Stories in/Around the Machine

Wednesday, 9 July 2025
Location: SJES006 (Faculty of Legal, Economic, and Social Sciences (JES))
Distributed Paper
Yung AU, University of Oxford, Hong Kong
Srujana KATTA, University of Oxford, India
This paper examines some of the themes and findings from the project ‘Stories in/around the Machine’. This project explored how algorithmic systems have become entangled in the rhythms of informal work and life in a number of contexts across South, Southeast, and East Asia. By engaging a network of workers, unions, researchers, and artists in the region, this project teased out tales of troubles, tinkering, and trickeries of living with such technologies.
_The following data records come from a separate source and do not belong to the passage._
(** * Token-usage dashboard (web/app.js): window selection, chart layout, hover

    A shallow embedding of [web/app.js].

    Numbers.  A JavaScript number that is finite is an exact rational [Q];
    a value that is not finite (NaN, +Infinity, -Infinity) is [None].
    Arithmetic on a non-finite operand is non-finite and comparisons with
    one are false, as for NaN; a division by zero is non-finite.  Binary
    rounding of doubles is not modelled: the arithmetic is exact.  The
    module [Binary64] adds the range of doubles (overflow to an infinity,
    underflow to zero) for [getLinearTicks], whose loop depends on it.

    State.  The global [state] object, the DOM nodes of [elements] that the
    selection code writes, the canvas and the pending [fetchUptime]
    promises are fields of one record [World]; every function of the
    script that mutates them is a function [World -> World].  A promise
    settles in a later event ([settle]), never inside the call that
    created it.

    Canvas.  The frame is the list of the calls made on the 2D context, in
    logical (CSS pixel) coordinates; the device pixel ratio only rescales
    the backing store and is left out.  Colours and fonts are left out.

    Out of scope, as in the specification: the remote sources panel, and
    the formatting of numbers and dates, which [Text] and [DrawOp] keep
    symbolic.  The markup of the page is not part of the sources: [boot]
    takes the page it runs against as an argument. *)

From Stdlib Require Import QArith Qminmax Qround Qabs Qpower Lqa.
From stdpp Require Import gmap strings list.

Local Open Scope Q_scope.

(** ** JavaScript numbers *)

Module Num.

Definition num : Type := option Q.

Definition Qlt_bool (x y : Q) : bool := negb (Qle_bool y x).

Definition lift2 (f : Q -> Q -> Q) (a b : num) : num :=
  match a, b with
  | Some x, Some y => Some (f x y)
  | _, _ => None
  end.

Definition add : num -> num -> num := lift2 Qplus.
Definition sub : num -> num -> num := lift2 Qminus.
Definition mul : num -> num -> num := lift2 Qmult.
Definition max : num -> num -> num := lift2 Qmax.

(** [a / b]: not finite when [b] is zero. *)
Definition div (a b : num) : num :=
  match a, b with
  | Some x, Some y => if Qeq_bool y 0 then None else Some (x / y)
  | _, _ => None
  end.

Definition cmp (f : Q -> Q -> bool) (a b : num) : bool :=
  match a, b with
  | Some x, Some y => f x y
  | _, _ => false
  end.

Definition ltb : num -> num -> bool := cmp Qlt_bool.
Definition leb : num -> num -> bool := cmp Qle_bool.
Definition gtb (a b : num) : bool := ltb b a.
Definition geb (a b : num) : bool := leb b a.

(** [a === 0] *)
Definition is_zero (a : num) : bool :=
  match a with Some x => Qeq_bool x 0 | None => false end.

Definition of_Q (q : Q) : num := Some q.
Definition of_nat (n : nat) : num := Some (inject_Z (Z.of_nat n)).

End Num.

Abbreviation num := Num.num.
Coercion Num.of_Q : Q >-> Num.num.

Declare Scope num_scope.
Delimit Scope num_scope with num.
Bind Scope num_scope with Num.num.
Infix "+" := Num.add : num_scope.
Infix "-" := Num.sub : num_scope.
Infix "*" := Num.mul : num_scope.
Infix "/" := Num.div : num_scope.
Infix "<?" := Num.ltb : num_scope.
Infix "<=?" := Num.leb : num_scope.
Infix ">?" := Num.gtb (at level 70) : num_scope.
Infix ">=?" := Num.geb (at level 70) : num_scope.

(** ** Bar packing (drawChart, lines 278-296) *)

Section BarPacking.

Local Open Scope num_scope.

Definition minBarWidth : num := 3.

(** [(chartWidth * 0.7) / entries.length] *)
Definition targetWidth (chartWidth : num) (len : nat) : num :=
  (chartWidth * 0.7) / Num.of_nat len.

(** [barWidth = Math.max(minBarWidth, targetWidth)] *)
Definition provisionalWidth (chartWidth : num) (len : nat) : num :=
  Num.max minBarWidth (targetWidth chartWidth len).

(** [(chartWidth - barWidth * entries.length) / (entries.length - 1)] *)
Definition provisionalGap (chartWidth : num) (len : nat) : num :=
  (chartWidth - provisionalWidth chartWidth len * Num.of_nat len)
  / (Num.of_nat len - 1).

(** The pair [(barWidth, barGap)] after the [if (entries.length > 1)]
    block. *)
Definition barPacking (chartWidth : num) (len : nat) : num * num :=
  if (1 <? len)%nat then
    let barWidth := provisionalWidth chartWidth len in
    let barGap := provisionalGap chartWidth len in
    if barGap <? 1 then
      let barGap : num := 1 in
      (Num.max minBarWidth
         ((chartWidth - barGap * (Num.of_nat len - 1)) / Num.of_nat len),
       barGap)
    else if barGap >? 10 then
      let barGap : num := 10 in
      ((chartWidth - barGap * (Num.of_nat len - 1)) / Num.of_nat len, barGap)
    else (barWidth, barGap)
  else (chartWidth, 10 : num).

End BarPacking.

(** ** Data model *)

(** One aggregation period.  [tokens] is [None] when the field is absent,
    null or NaN. *)
Record Bucket := mkBucket {
  bucket_start : string;
  tokens : num;
}.

(** [a || b] on numbers: [b] when [a] is 0 or NaN. *)
Definition orElse (a b : num) : num :=
  match a with
  | Some q => if Qeq_bool q 0 then b else a
  | None => b
  end.

(** [entry.tokens || 0] *)
Definition entryTokens (entry : Bucket) : num := orElse (tokens entry) 0.

(** ** Value scaling (drawChart, lines 298-299 and 319-323) *)

Section Scaling.

Local Open Scope num_scope.

(** [Math.max(0, ...entries.map((entry) => entry.tokens || 0))] *)
Definition maxTokens (entries : list Bucket) : num :=
  fold_left (fun acc entry => Num.max acc (entryTokens entry)) entries (0 : num).

(** [maxTokens === 0 ? 1 : maxTokens] *)
Definition maxValue (entries : list Bucket) : num :=
  if Num.is_zero (maxTokens entries) then 1 else maxTokens entries.

(** [heightPx = (tokens / maxValue) * chartHeight] *)
Definition heightPx (entries : list Bucket) (chartHeight : num) (entry : Bucket) : num :=
  (entryTokens entry / maxValue entries) * chartHeight.

Definition barHeights (entries : list Bucket) (chartHeight : num) : list num :=
  map (heightPx entries chartHeight) entries.

End Scaling.

(** ** Gridline ticks (getLinearTicks, lines 61-74) *)

(** The definitions of this section compute in exact arithmetic, like the
    rest of [drawChart]: they describe the function for a maximum whose
    intermediate results stay within the range of doubles.  The module
    [Binary64] below repeats the function with that range taken into
    account; the two agree wherever nothing overflows or underflows
    (lemma [getLinearTicks_in_range]). *)

Section Ticks.

(** [floor (log10 n)] for an integer [1 <= n < 2 ^ fuel]. *)
Fixpoint ilog10 (fuel : nat) (n : Z) : Z :=
  match fuel with
  | O => 0
  | S fuel' => if (n <? 10)%Z then 0 else (1 + ilog10 fuel' (n / 10))%Z
  end.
In particular, it sought to interrogate, destabilise and reframe the universalist and global north centric discussions of ‘AI and Work’ that dominate much discourse in academia, development and government sectors. In many parts of Asia, a vast majority of workers earn their livelihoods through a variety of nonstandard jobs. For example, the informal sector accounts for over 60% of the Indonesian workforce and over 90% of the Indian workforce. The stories of how these largely informal settings in Asia encounter and embed algorithmic technologies paint a very different picture as compared to the global north.
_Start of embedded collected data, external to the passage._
(** * Further properties of the handlers *)

(** ** Offsets as text: [String] and [parseInt] *)

Lemma digit_pretty_N_char (d : N) :
  (d < 10)%N -> digit (pretty_N_char d) = Some (Z.of_N d).
Proof.
  intros H.
  assert (d = 0 \/ d = 1 \/ d = 2 \/ d = 3 \/ d = 4 \/ d = 5 \/ d = 6 \/ d = 7
          \/ d = 8 \/ d = 9)%N as Hd by lia.
  repeat (destruct Hd as [-> | Hd]; [reflexivity|]). now subst.
Qed.

(** Reading the decimal digits that [pretty_N_go] writes in front of [s]
    gives the number back, behind what was read before. *)
Lemma digits_pretty_N_go (x : N) :
  (0 < x)%N ->
  exists p, forall s acc,
    digits (pretty_N_go x s) acc
    = digits s (Some (p * default 0 acc + Z.of_N x)).
Proof.
  induction (N.lt_wf_0 x) as [x _ IH]. intros Hx.
  assert (x `mod` 10 < 10)%N as Hmod by (apply N.mod_lt; lia).
  assert (Z.of_N x = 10 * Z.of_N (x `div` 10) + Z.of_N (x `mod` 10)) as Hx10.
  { rewrite (N.div_mod x 10) at 1 by lia. lia. }
  destruct (decide (x `div` 10 = 0)%N) as [Hsmall|Hbig].
  - exists 10. intros s acc. rewrite pretty_N_go_step by assumption.
    rewrite Hsmall, pretty_N_go_0. cbn [digits].
    rewrite digit_pretty_N_char by assumption.
    f_equal. f_equal. rewrite Hx10, Hsmall. lia.
  - destruct (IH (x `div` 10)%N) as [p Hp]; [apply N.div_lt; lia | lia |].
    exists (10 * p). intros s acc. rewrite pretty_N_go_step by assumption.
    rewrite Hp. cbn [digits]. rewrite digit_pretty_N_char by assumption.
    f_equal. f_equal. cbn [default from_option]. unfold id. rewrite Hx10. lia.
Qed.

(** What [pretty_N_go] writes starts with a digit. *)
Lemma pretty_N_go_head (x : N) s :
  (0 < x)%N ->
  exists a r d, pretty_N_go x s = String a r /\ digit a = Some d.
Proof.
  revert s. induction (N.lt_wf_0 x) as [x _ IH]. intros s Hx.
  rewrite pretty_N_go_step by assumption.
  destruct (decide (x `div` 10 = 0)%N) as [Hsmall|Hbig].
  - rewrite Hsmall, pretty_N_go_0. do 3 eexists. split; [reflexivity|].
    apply digit_pretty_N_char. apply N.mod_lt. discriminate.
  - apply IH; [apply N.div_lt; lia | now apply N.neq_0_lt_0].
Qed.

Lemma parseInt_head_digit a r d :
  digit a = Some d -> parseInt (String a r) = digits (String a r) None.
Proof.
  intros H. destruct a as [[] [] [] [] [] [] [] []]; try discriminate H; reflexivity.
Qed.

Lemma pretty_positive_digits (p : positive) :
  exists a r d, pretty (N.pos p) = String a r /\ digit a = Some d
                /\ digits (String a r) None = Some (Z.pos p).
Proof.
  unfold pretty, pretty_N. destruct (decide (N.pos p = 0%N)) as [|_]; [lia|].
  destruct (pretty_N_go_head (N.pos p) "") as (a & r & d & Heq & Hd); [lia|].
  exists a, r, d. repeat split; try assumption.
  destruct (digits_pretty_N_go (N.pos p)) as [q Hq]; [lia|].
  rewrite <- Heq, Hq. cbn. f_equal. lia.
Qed.

Lemma parseInt_pretty (n : Z) : parseInt (String_ n) = Some n.
Proof.
  unfold String_, pretty, pretty_Z. destruct n as [|p|p].
  - reflexivity.
  - unfold pretty, pretty_positive.
    destruct (pretty_positive_digits p) as (a & r & d & -> & Hd & Hval).
    now rewrite (parseInt_head_digit a r d).
  - unfold pretty, pretty_positive.
    destruct (pretty_positive_digits p) as (a & r & d & -> & Hd & Hval).
    change ("-" +:+ String a r) with (String "-" (String a r)).
    unfold parseInt. cbn [trimStart]. change (isWhiteSpace "-") with false.
    cbv iota. now rewrite Hval.
Qed.

Lemma String_nonempty (n : Z) : String_ n <> "".
Proof.
  intros H. pose proof (parseInt_pretty n) as Hp. rewrite H in Hp. discriminate.
Qed.

(** A request that claims the offset written as [String n] claims [n]. *)
Lemma claimed_offset_String n chunk :
  claimed_offset (append_request (String_ n) chunk) = Some n.
Proof.
  unfold claimed_offset, append_request, or_default. cbn [upload_offset].
  destruct (decide (String_ n = "")) as [E|_]; [now apply String_nonempty in E|].
  apply parseInt_pretty.
Qed.

(** ** The answers that are left: no session, and status *)

(** Without a readable side record the answer is 404 when the side file is
    missing and 500 when it does not parse. *)
Lemma PATCH_no_session_answer disk_ok req uploadId rest st :
  uploadId <> "" ->
  read_meta st uploadId = None ->
  PATCH disk_ok req (Some (uploadId :: rest)) st
  = (if decide (fs st !! metadataPath uploadId = None)
     then Response 404 (Some "Upload not found") getCorsHeaders
     else internal_error (Some "Internal server error"), st).
Proof.
  intros Hid Hm. unfold read_meta, side_record in Hm. unfold_handler.
  unfold internal_error.
  destruct (fs st !! metadataPath uploadId) as [[data|m tail]|] eqn:Hfs.
  - rewrite bool_decide_true by eauto. cbn [negb]. cbv beta iota. rewrite Hfs.
    now destruct (decide _).
  - rewrite bool_decide_true by eauto. cbn [negb]. cbv beta iota. rewrite Hfs.
    destruct (forallb isJsonWhiteSpace tail); [discriminate|].
    now destruct (decide _).
  - rewrite bool_decide_false by (intros [? ?]; discriminate).
    now destruct (decide _).
Qed.

Lemma HEAD_path path st :
  HEAD path st =
    match truthy (first_segment path) with
    | Some uploadId => HEAD (Some [uploadId]) st
    | None => (Response 400 None getCorsHeaders, st)
    end.
Proof.
  unfold HEAD at 1. destruct (truthy (first_segment path)) as [uploadId|] eqn:E;
    [|reflexivity].
  apply truthy_inv in E as [_ Hid].
  unfold HEAD, first_segment. cbn [mbind option_bind head].
  now rewrite truthy_Some.
Qed.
Through storytelling and visualisations, this project illustrates these rich and lively stories of Asian informal economies in/around/with/against machines — from trials of Social and Solidarity Economy (SSE) initiatives that seek to challenge profit logics, to anecdotes of mutual aid and care between workers navigating uncertain waters. In unpacking our interlocutors’ tales — shared with us in a number of languages including Bahasa Indonesian, Cantonese, English, Telugu and Hindi— the project also interrogates the vocabularies used in the world of computing. This includes the oftentimes ill-fitting metaphors, policies, and futures imposed in the wake of these encounters with algorithmic technologies that spill across diverse sectors including in the more traditional domains of work.